Where 1/μ gi is the squared CV for the Poisson distribution and φ g is the squared CV of the unobserved expression values. We therefore estimated the variation per pairwise replicates using the Kruskal-Wallis test and removed three samples displaying extreme variation (p < 0.001): SRX134837, SRX134838 and SRX134842. In addition to the algorithms applied above, we also applied a pathway enrichment analysis of genes displaying at least a fivefold change of expression (defined by the average expression for the four remaining samples (two cecal flush and two cecal wall)) [27, 28]. Here, we applied the hypergeometric test by computing two-tailed p values for differentially expressed genes for reference pathway sets obtained from the KEGG [17].

Analysis of microbial composition and diversity

Taxonomic classifications of transcripts were derived from the tiered set of read annotation searches with reference to the NCBI taxonomy database. For the comparative tree based analysis presented in Fig. 2b, we included only those genera represented by greater than 100 reads across all five microbiomes (966 genera total). To normalize genus representation across microbiomes, each genus was divided by the average number of reads assigned to each of the 966 genera and only genera with normalized read values in excess of 10 were visualized. Visualization was performed using MEGAN5 [72] in conjunction with the Interactive Tree of Life (iTOL) software [73] to modify and annotate the resulting phylogenetic tree.

Three measures were applied to measure sample diversity: Shannon entropy [74], Fisher’s alpha diversity index [75] and Simpson diversity [75]. In addition, we also measured taxonomic ‘richness’, using the richness index—Chao1 [76]. To reduce the incidence of false positives and consistent with previous studies (e.g. [7779]), only species represented by at least 100 reads were included in these analyses.

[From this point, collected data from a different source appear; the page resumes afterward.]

Lemma checkpoint_directory_resolved_witness :
  checkpoint_path from_empty_directory ∈ dirs training_world
  ∧ ∃ evs, log (export quiet_env from_empty_directory training_world).2
           = log training_world ++ evs
    ∧ match latest_checkpoint quiet_env (checkpoint_path from_empty_directory) with
      | Some found =>
          (checkpoints_restored evs = [] ∨ checkpoints_restored evs = [found])
          ∧ (export_dir_ready quiet_env from_empty_directory training_world →
             tf_raises quiet_env BuildGraph = None →
             tf_raises quiet_env CreateSession = None →
             tf_raises quiet_env InitVariables = None →
             tf_raises quiet_env RestoreCheckpoint = None →
             checkpoints_restored evs = [found])
      | None =>
          files_written evs = [] ∧ checkpoints_restored evs = []
          ∧ ∃ x, (export quiet_env from_empty_directory training_world).1 = Raise x
                 ∧ (os_raises quiet_env (OsMakedirs (export_dir from_empty_directory))
                    = Some x
                    ∨ tf_raises quiet_env BuildGraph = Some x
                    ∨ x = ValueError
                            ("Unable to find a model checkpoint in the directory "
                             +:+ checkpoint_path from_empty_directory))
                 ∧ (export_dir_ready quiet_env from_empty_directory training_world →
                    tf_raises quiet_env BuildGraph = None →
                    x = ValueError
                          ("Unable to find a model checkpoint in the directory "
                           +:+ checkpoint_path from_empty_directory))
      end.
Proof.
  assert (checkpoint_path from_empty_directory ∈ dirs training_world) as Hdir.
  { by vm_compute. }
  split; [exact Hdir|].
  apply (checkpoint_directory_resolved quiet_env from_empty_directory
           training_world Hdir).
Defined.
Lemma schedule1_in_step w0 k ts w :
  onPrepare (opts w0) = None → NoDup (connection <$> ts) →
  in_step Background w0 ts w →
  in_step Background w0
    (schedule1 Background k ts w).1 (schedule1 Background k ts w).2.
Proof.
  intros Hnil Hnd (Hopts & Hts & Hothers).
  rewrite schedule1_eq. destruct (ts !! k) as [t|] eqn:Ek; [|done]. simpl.
  destruct (step_quiet t w) as (m & Hm & Hprog & Hret); [by rewrite Hopts|].
  destruct (step_same t w) as [_ Hc].
  rewrite Hopts in Hprog.
  split; [by rewrite step_opts|]. split.
  - intros j tj Hj. rewrite Hm.
    destruct (decide (j = k)) as [->|Hjk].
    + rewrite list_lookup_insert_eq in Hj by by eapply lookup_lt_Some.
      injection Hj as <-. rewrite Hc, lookup_alter_eq.
      destruct (Hts k t Ek) as [-> Hbg]. split; [|by apply Hret].
      destruct (conns w0 !! connection t); simpl; [|done].
      by rewrite Hprog.
    + rewrite list_lookup_insert_ne in Hj by done.
      destruct (Hts j tj Hj) as [Hcj Hbg]. split; [|done].
      rewrite lookup_alter_ne; [done|].
      intros Heq. apply Hjk. symmetry.
      eapply (NoDup_lookup _ _ _ _ Hnd);
        rewrite list_lookup_fmap; [by rewrite Ek | by rewrite Hj, Heq].
  - intros c' Hc'. rewrite Hm.
    assert (connection <$> <[k := (step Background t w).1]> ts
            = connection <$> ts) as Esame.
    { pose proof (schedule1_same k ts w) as [_ E].
      by rewrite schedule1_eq, Ek in E. }
    rewrite Esame in Hc'.
    rewrite lookup_alter_ne; [by apply Hothers|].
    intros <-. apply Hc'. apply list_elem_of_fmap.
    exists t. split; [done|]. by eapply list_elem_of_lookup_2.
Qed.
(** A pass makes one request. *)
Lemma request_counted attempt done :
  requests
    ((if 0 <? attempt
      then done ++ [retryLogged attempt (maxRetries p);
                    slept (durationOf attempt Second)]
      else done) ++ [requested])
  = S (requests done).
Proof.
  destruct (0 <? attempt); rewrite !requests_app; unfold requests;
    cbn [filter List.length]; lia.
Qed.

(** Before its request, a pass sleeps as many seconds as the counter
    says. *)
Lemma sleep_counted attempt done :
  0 <= attempt <= 9223372036 ->
  sleptTotal
    ((if 0 <? attempt
      then done ++ [retryLogged attempt (maxRetries p);
                    slept (durationOf attempt Second)]
      else done) ++ [requested])
  = sleptTotal done + attempt * Second.
Proof.
  intros Ha.
  assert (Hd : durationOf attempt Second = attempt * Second).
  { apply seconds_duration. unfold Spec.secondsFit. lia. }
  destruct (Z.ltb_spec 0 attempt).
  - rewrite !sleptTotal_app, Hd. unfold sleptTotal. cbn [fold_right]. lia.
  - replace attempt with 0 by lia.
    rewrite !sleptTotal_app. unfold sleptTotal. cbn [fold_right]. lia.
Qed.
Lemma terrainCell_written seed (w : World) (st : list Q * list Q) i :
  i < length st.1 → i < length st.2 →
  ∃ e m, (terrainCell noise2D seed w st i).1 !! i = Some e ∧
         (terrainCell noise2D seed w st i).2 !! i = Some m ∧
         (- (179 # 160) <= e ∧ e <= 11 # 10)%Q ∧
         (- (15 # 16) <= m ∧ m <= 23 # 16)%Q ∧
         ((e < 0)%Q → (- (7 # 16) <= m)%Q) ∧
         ((0 <= e)%Q → (m <= 15 # 16)%Q).
Proof.
  intros H1 H2. unfold terrainCell. cbv zeta. cbn [fst snd].
  set (sE := (Qmin (width w) (height w) * _)%Q).
  set (sM := (Qmin (width w) (height w) * _)%Q).
  set (x := points w !!! (i * 2)). set (y := points w !!! (i * 2 + 1)).
  set (h5 := fbm noise2D x y 5 sE _ _).
  set (h4 := fbm noise2D x y 4 (sE / 4) _ _).
  set (m4 := fbm noise2D x y 4 sM _ _).
  assert (halves 5 == 1 # 32)%Q as E5 by reflexivity.
  assert (halves 4 == 1 # 16)%Q as E4 by reflexivity.
  destruct (fbm_range x y 5 sE (offsetElevationX seed) (offsetElevationY seed))
    as [A1 A2]. fold h5 in A1, A2. rewrite E5 in A1, A2.
  destruct (fbm_range x y 4 (sE / 4) (offsetElevationX seed + 5000)
              (offsetElevationY seed)) as [B1 B2].
  fold h4 in B1, B2. rewrite E4 in B1, B2.
  destruct (fbm_range x y 4 sM (offsetMoistureX seed) (offsetMoistureY seed))
    as [C1 C2]. fold m4 in C1, C2. rewrite E4 in C1, C2.
  assert (0 <= Qabs h4 ∧ Qabs h4 <= 15 # 16)%Q as [D1 D2].
  { split; [apply Qabs_nonneg|]. apply Qabs_Qle_condition. split; lra. }
  rewrite list_lookup_total_insert_eq by done.
  rewrite !list_lookup_insert_eq by done.
  destruct (decide (h5 + Qabs h4 * (3 # 10) - (15 # 100) < 0)%Q) as [Hneg|Hpos].
  - eexists _, _. split_and!; try done; try lra.
  - eexists _, _. split_and!; try done; try lra.
Qed.

Lemma terrain_loop seed (w : World) (elev moist : list Q) (m : nat) :
  m ≤ length elev → length moist = length elev →
  let st := foldl (terrainCell noise2D seed w) (elev, moist) (seq 0 m) in
  length st.1 = length elev ∧ length st.2 = length elev ∧
  ∀ i, i < m →
    ∃ e mo, st.1 !! i = Some e ∧ st.2 !! i = Some mo ∧
            (- (179 # 160) <= e ∧ e <= 11 # 10)%Q ∧
            (- (15 # 16) <= mo ∧ mo <= 23 # 16)%Q ∧
            ((e < 0)%Q → (- (7 # 16) <= mo)%Q) ∧
            ((0 <= e)%Q → (mo <= 15 # 16)%Q).
Proof.
  intros Hm Hl. cbv zeta. induction m as [|m IH].
  { simpl. split_and!; [done | done | lia]. }
  rewrite foldl_seq_S. destruct (IH ltac:(lia)) as (L1 & L2 & Hcells).
  set (st := foldl _ _ (seq 0 m)) in *.
  destruct (terrainCell_length seed w st m) as [L1' L2'].
  split_and!; [congruence | congruence |].
  intros i Hi. destruct (decide (i = m)) as [->|Hne].
  - apply terrainCell_written; lia.
  - destruct (terrainCell_other seed w st m i Hne) as [-> ->].
    apply Hcells. lia.
Qed.

(** X20.  With a noise function that stays in [[-1, 1]], [fbm] over [k]
    octaves stays within [1 - 2^-k] of 0, whatever the position, scale and
    offsets. *)
Theorem fbm_bounded (x y : Q) (octaves : nat) (scale offsetX offsetY : Q) :
  (- (1 - halves octaves) <= fbm noise2D x y octaves scale offsetX offsetY ∧
   fbm noise2D x y octaves scale offsetX offsetY <= 1 - halves octaves)%Q ∧
  (0 < halves octaves)%Q.
Proof. split; [apply fbm_range | apply halves_range]. Qed.
(** * memc_load.py: the appsinstalled loader

    A shallow embedding of [src/memc_load.py] and the properties of its
    line parser, shard routing, store writer, error-rate gate and
    completion rename.

    Conventions.
    - A Python [str] is the list of its code points ([N]).
    - Code that logs, calls the store, renames a file or raises runs in the
      monad [M]: the events it emits, in order, and either a value or the
      exception that ended it.
    - What the loader takes from outside its file (the builtins [int] and
      [float], the generated protobuf class, the memcache client) is the
      record [Runtime]; every definition of the loader is parametric in it.
    - The pool of workers is there twice: as [pool_map], the items taken one
      after another, for what holds of every line or when every item
      returns, and as [pool_map_run], the runs the workers can make, with
      [FileIO] for a reader or a rename that raises, for what happens to a
      whole file and to the exit code when something fails. *)

From Stdlib Require Import ZArith NArith List String Ascii Floats.
From stdpp Require Import gmap list sorting.

#[local] Set Warnings "-inexact-float".
Local Open Scope N_scope.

The relative abundance of species was normalized by the average read count for each sample. To compare diversity metrics obtained with putative mRNA sequences to those obtained with 16S rRNA sequences, we mapped putative 16S rRNA reads identified in the samples by our pipeline to 16S rRNA sequences retrieved from the SILVA database [59] using BWA. These sequences were then clustered into ‘species’ at 97 % identity using CD-HIT [80]. For the Shannon entropy, the non-parametric method was applied:

$$ {H}_{\mathrm{sh}}=-{\displaystyle \sum_{i=1}^S}{p}_i \log {p}_i $$

Where S is the number of species and p i is the relative abundance of species i (defined by the number of reads associated with that species). Fisher’s alpha diversity index was calculated as:

$$ S=a\times \ln \left(1+n/a\right) $$

Where S is number of taxa, n is number of individuals and a is the Fisher’s alpha. Simpson diversity was calculated by:

$$ D={\displaystyle \sum \left({\left({n}_i/n\right)}^2\right)} $$

Where n i is number of individuals of taxon i. Finally, Chao1 scores were calculated by:

$$ {\widehat{s}}_{\mathrm{chao}1}={S}_{\mathrm{obs}}+\frac{n_1^2}{2{n}_2} $$

Where S obs is the total number of species observed in all samples, n 1 is the number of singletons (species captured once) and n 2 is the number of doubletons (species captured twice). Diversity indices based on these values were calculated using EstimateS v 9.1 [81] using 100 bootstrap replicates.

Network visualization

Metabolic networks were constructed as previously described [54]: enzymes (EC numbers) are represented as nodes and substrates connecting two enzymes are represented as edges in the network. Enzyme-substrate relationships were inferred from KEGG [40]. Protein-protein interaction (PPI) networks were constructed by homology mapping of E. coli homologs of identified bacterial transcripts using BLAST sequence similarity searches (E-value <1e-10) and layering expression data onto a previously generated network of PPIs for E. coli [49]. To compare expression across microbiomes, RPKM values of each enzyme/E. coli homolog was normalized by employing the min-max scaling method. Networks were visualized using Cytoscape version 3.2.1 [82] and iPath [83].